◆ PROBLEM STATEMENT: The required output is every line from the beginning of the entries below through the line that includes "Proof. intros Hm", copied exactly.

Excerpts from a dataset
##############################

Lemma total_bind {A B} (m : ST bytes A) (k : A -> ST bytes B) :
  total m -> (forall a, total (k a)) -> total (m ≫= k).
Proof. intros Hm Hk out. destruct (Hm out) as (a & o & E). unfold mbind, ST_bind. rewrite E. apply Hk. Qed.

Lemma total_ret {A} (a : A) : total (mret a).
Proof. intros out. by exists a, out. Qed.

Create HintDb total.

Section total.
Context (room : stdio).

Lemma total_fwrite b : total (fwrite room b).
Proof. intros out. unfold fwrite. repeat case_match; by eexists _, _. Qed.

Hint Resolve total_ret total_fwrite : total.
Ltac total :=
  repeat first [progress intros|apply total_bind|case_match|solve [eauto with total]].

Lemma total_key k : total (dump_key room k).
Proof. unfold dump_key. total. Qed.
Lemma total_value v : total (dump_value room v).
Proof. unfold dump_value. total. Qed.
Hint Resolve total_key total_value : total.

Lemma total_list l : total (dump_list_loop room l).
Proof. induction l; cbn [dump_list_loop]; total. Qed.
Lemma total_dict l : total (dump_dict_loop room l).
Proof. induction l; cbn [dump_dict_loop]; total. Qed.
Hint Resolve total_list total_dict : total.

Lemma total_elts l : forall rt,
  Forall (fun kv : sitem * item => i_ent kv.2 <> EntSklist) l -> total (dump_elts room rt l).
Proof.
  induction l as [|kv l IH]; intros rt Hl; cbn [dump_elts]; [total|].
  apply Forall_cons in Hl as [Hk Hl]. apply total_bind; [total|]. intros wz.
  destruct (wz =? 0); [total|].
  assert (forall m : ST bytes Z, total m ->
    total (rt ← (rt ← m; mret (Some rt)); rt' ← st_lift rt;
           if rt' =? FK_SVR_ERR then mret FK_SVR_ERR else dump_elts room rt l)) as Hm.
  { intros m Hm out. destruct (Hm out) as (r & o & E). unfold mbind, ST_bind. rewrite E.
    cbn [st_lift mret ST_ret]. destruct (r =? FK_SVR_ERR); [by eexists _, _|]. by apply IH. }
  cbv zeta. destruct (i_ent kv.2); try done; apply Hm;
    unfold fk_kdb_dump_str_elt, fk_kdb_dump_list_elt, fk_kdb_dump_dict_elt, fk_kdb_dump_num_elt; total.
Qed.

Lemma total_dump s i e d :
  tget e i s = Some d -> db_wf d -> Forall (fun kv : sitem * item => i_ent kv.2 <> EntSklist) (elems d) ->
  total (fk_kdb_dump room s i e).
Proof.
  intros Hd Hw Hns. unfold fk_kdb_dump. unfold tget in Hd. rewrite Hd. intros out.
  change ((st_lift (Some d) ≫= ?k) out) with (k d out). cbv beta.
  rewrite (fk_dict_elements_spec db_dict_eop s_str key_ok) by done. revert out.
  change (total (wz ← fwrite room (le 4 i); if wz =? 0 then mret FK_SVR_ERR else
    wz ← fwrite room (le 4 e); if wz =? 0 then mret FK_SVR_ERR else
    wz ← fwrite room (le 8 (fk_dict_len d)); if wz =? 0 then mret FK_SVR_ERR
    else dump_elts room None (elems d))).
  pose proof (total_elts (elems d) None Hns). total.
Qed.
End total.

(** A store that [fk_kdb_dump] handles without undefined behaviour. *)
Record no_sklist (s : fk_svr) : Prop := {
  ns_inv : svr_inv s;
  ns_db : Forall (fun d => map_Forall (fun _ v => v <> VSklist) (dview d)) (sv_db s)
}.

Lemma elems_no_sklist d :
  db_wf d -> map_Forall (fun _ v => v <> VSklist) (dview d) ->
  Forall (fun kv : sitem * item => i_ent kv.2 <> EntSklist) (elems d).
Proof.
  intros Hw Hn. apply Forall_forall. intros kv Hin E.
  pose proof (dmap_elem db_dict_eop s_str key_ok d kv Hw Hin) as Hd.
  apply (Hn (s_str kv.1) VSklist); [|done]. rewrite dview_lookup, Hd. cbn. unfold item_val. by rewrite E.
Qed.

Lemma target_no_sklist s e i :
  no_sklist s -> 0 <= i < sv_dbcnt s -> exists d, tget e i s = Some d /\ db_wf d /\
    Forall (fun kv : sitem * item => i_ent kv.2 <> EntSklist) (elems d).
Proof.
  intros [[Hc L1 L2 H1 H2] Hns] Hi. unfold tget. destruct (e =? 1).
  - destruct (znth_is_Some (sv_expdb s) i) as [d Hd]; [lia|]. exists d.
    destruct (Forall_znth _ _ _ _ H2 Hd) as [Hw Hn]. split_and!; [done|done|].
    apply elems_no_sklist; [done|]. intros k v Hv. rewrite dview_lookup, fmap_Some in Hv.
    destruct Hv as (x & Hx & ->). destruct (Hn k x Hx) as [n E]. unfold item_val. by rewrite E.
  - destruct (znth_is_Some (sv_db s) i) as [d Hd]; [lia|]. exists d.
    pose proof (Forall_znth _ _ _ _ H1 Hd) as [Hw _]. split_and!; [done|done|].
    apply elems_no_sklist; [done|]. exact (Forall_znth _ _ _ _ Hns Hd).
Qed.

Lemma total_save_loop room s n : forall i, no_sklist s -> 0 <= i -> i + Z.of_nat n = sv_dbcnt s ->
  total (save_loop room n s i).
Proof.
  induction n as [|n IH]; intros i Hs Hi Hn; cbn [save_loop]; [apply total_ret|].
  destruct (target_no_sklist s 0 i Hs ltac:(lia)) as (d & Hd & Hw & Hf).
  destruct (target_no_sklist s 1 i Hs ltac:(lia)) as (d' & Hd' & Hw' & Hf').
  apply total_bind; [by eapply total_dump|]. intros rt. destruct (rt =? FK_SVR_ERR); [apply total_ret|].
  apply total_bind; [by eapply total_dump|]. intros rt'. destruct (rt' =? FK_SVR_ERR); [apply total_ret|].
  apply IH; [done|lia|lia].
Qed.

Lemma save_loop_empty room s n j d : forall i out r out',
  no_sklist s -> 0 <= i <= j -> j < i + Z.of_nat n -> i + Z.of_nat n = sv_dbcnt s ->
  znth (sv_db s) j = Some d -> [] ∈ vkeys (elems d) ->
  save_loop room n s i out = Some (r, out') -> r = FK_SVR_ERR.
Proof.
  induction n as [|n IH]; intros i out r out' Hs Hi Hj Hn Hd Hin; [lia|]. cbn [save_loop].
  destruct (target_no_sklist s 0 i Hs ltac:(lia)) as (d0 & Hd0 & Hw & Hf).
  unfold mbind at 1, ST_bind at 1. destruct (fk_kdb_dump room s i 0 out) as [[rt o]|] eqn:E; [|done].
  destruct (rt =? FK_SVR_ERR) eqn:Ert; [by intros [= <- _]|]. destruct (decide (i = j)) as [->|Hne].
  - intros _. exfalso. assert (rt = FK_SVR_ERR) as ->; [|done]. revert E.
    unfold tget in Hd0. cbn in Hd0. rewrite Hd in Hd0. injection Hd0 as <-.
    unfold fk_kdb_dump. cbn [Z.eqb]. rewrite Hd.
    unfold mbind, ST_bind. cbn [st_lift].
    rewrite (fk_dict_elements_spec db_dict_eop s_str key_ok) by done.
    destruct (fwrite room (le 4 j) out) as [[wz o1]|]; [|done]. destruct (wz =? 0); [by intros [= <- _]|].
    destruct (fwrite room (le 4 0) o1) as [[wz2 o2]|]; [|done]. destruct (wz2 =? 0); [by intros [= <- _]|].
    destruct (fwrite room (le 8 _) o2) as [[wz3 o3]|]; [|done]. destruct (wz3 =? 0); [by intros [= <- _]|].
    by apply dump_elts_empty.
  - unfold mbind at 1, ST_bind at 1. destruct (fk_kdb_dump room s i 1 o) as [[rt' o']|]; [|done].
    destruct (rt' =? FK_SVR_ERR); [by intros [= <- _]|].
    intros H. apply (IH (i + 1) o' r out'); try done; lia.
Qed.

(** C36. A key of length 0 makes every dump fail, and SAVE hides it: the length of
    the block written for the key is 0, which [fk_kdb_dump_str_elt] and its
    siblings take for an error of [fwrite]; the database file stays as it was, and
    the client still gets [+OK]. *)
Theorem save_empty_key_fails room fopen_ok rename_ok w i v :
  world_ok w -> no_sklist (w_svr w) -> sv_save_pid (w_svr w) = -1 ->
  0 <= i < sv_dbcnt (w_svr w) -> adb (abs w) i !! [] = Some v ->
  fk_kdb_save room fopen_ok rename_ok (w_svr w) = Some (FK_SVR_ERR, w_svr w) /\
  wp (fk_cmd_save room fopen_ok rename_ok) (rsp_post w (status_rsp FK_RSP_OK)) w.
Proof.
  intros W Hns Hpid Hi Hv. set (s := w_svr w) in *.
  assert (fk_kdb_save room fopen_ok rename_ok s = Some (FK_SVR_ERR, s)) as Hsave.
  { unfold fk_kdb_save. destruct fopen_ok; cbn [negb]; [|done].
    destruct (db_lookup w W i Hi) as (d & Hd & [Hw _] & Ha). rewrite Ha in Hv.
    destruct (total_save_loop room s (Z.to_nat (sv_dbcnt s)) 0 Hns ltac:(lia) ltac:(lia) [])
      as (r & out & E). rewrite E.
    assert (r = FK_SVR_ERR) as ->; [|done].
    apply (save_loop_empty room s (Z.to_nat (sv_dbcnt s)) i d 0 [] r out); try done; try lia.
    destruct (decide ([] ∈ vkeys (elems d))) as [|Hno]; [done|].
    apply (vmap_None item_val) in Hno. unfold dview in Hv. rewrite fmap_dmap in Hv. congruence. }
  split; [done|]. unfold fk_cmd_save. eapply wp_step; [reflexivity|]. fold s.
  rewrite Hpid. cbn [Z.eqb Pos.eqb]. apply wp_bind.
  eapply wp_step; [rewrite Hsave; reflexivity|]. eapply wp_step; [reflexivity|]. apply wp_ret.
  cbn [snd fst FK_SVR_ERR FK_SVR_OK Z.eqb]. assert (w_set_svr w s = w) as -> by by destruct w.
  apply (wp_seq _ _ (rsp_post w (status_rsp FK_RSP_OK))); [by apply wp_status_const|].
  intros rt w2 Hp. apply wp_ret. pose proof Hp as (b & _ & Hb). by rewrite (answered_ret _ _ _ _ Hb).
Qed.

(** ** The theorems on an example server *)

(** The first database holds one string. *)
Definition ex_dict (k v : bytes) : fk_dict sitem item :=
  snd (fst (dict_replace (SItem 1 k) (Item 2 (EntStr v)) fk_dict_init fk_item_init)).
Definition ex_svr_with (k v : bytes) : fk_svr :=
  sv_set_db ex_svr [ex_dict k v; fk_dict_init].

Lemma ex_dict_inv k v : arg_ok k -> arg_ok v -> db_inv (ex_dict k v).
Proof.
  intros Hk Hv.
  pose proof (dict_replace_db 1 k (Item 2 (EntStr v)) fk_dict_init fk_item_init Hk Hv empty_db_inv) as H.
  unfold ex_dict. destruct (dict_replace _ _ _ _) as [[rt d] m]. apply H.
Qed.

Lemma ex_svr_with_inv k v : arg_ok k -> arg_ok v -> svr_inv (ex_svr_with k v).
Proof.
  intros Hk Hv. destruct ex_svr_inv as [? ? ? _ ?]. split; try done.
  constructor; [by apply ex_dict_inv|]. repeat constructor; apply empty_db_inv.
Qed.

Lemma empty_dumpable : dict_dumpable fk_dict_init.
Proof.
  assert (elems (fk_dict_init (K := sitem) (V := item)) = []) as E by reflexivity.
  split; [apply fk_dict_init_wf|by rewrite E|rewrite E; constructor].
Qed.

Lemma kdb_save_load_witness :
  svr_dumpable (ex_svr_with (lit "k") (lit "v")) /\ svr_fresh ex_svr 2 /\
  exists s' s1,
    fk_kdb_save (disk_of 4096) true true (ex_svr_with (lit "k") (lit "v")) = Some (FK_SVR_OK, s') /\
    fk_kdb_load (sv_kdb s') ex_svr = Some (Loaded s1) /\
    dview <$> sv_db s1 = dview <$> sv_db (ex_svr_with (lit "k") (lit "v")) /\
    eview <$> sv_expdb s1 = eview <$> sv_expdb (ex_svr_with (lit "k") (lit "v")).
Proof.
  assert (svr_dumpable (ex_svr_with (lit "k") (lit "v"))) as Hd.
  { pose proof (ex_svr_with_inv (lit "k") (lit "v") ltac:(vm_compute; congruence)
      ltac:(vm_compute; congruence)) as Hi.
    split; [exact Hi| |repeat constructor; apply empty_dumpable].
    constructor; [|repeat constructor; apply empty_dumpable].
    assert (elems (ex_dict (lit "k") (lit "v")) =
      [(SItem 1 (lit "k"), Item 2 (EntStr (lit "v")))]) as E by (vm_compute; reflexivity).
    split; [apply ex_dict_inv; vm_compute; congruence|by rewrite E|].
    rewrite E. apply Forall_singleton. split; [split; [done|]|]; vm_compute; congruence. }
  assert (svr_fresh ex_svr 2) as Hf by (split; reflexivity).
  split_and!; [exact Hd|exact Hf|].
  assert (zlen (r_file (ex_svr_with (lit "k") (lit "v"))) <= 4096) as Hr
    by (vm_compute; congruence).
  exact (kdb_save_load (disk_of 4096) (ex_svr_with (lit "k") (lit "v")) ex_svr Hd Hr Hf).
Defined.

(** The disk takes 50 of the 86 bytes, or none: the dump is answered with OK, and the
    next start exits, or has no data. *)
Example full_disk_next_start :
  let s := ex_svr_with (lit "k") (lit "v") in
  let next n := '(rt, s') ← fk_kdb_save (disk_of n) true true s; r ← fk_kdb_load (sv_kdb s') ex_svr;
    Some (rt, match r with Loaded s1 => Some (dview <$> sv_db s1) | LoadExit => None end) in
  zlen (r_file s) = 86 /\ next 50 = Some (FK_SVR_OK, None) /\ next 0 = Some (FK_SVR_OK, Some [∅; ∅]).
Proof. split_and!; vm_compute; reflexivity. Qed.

##############################

◆ RESPONSE BOX:
Lemma total_bind {A B} (m : ST bytes A) (k : A -> ST bytes B) :
  total m -> (forall a, total (k a)) -> total (m ≫= k).
Proof. intros Hm Hk out. destruct (Hm out) as (a & o & E). unfold mbind, ST_bind. rewrite E. apply Hk. Qed.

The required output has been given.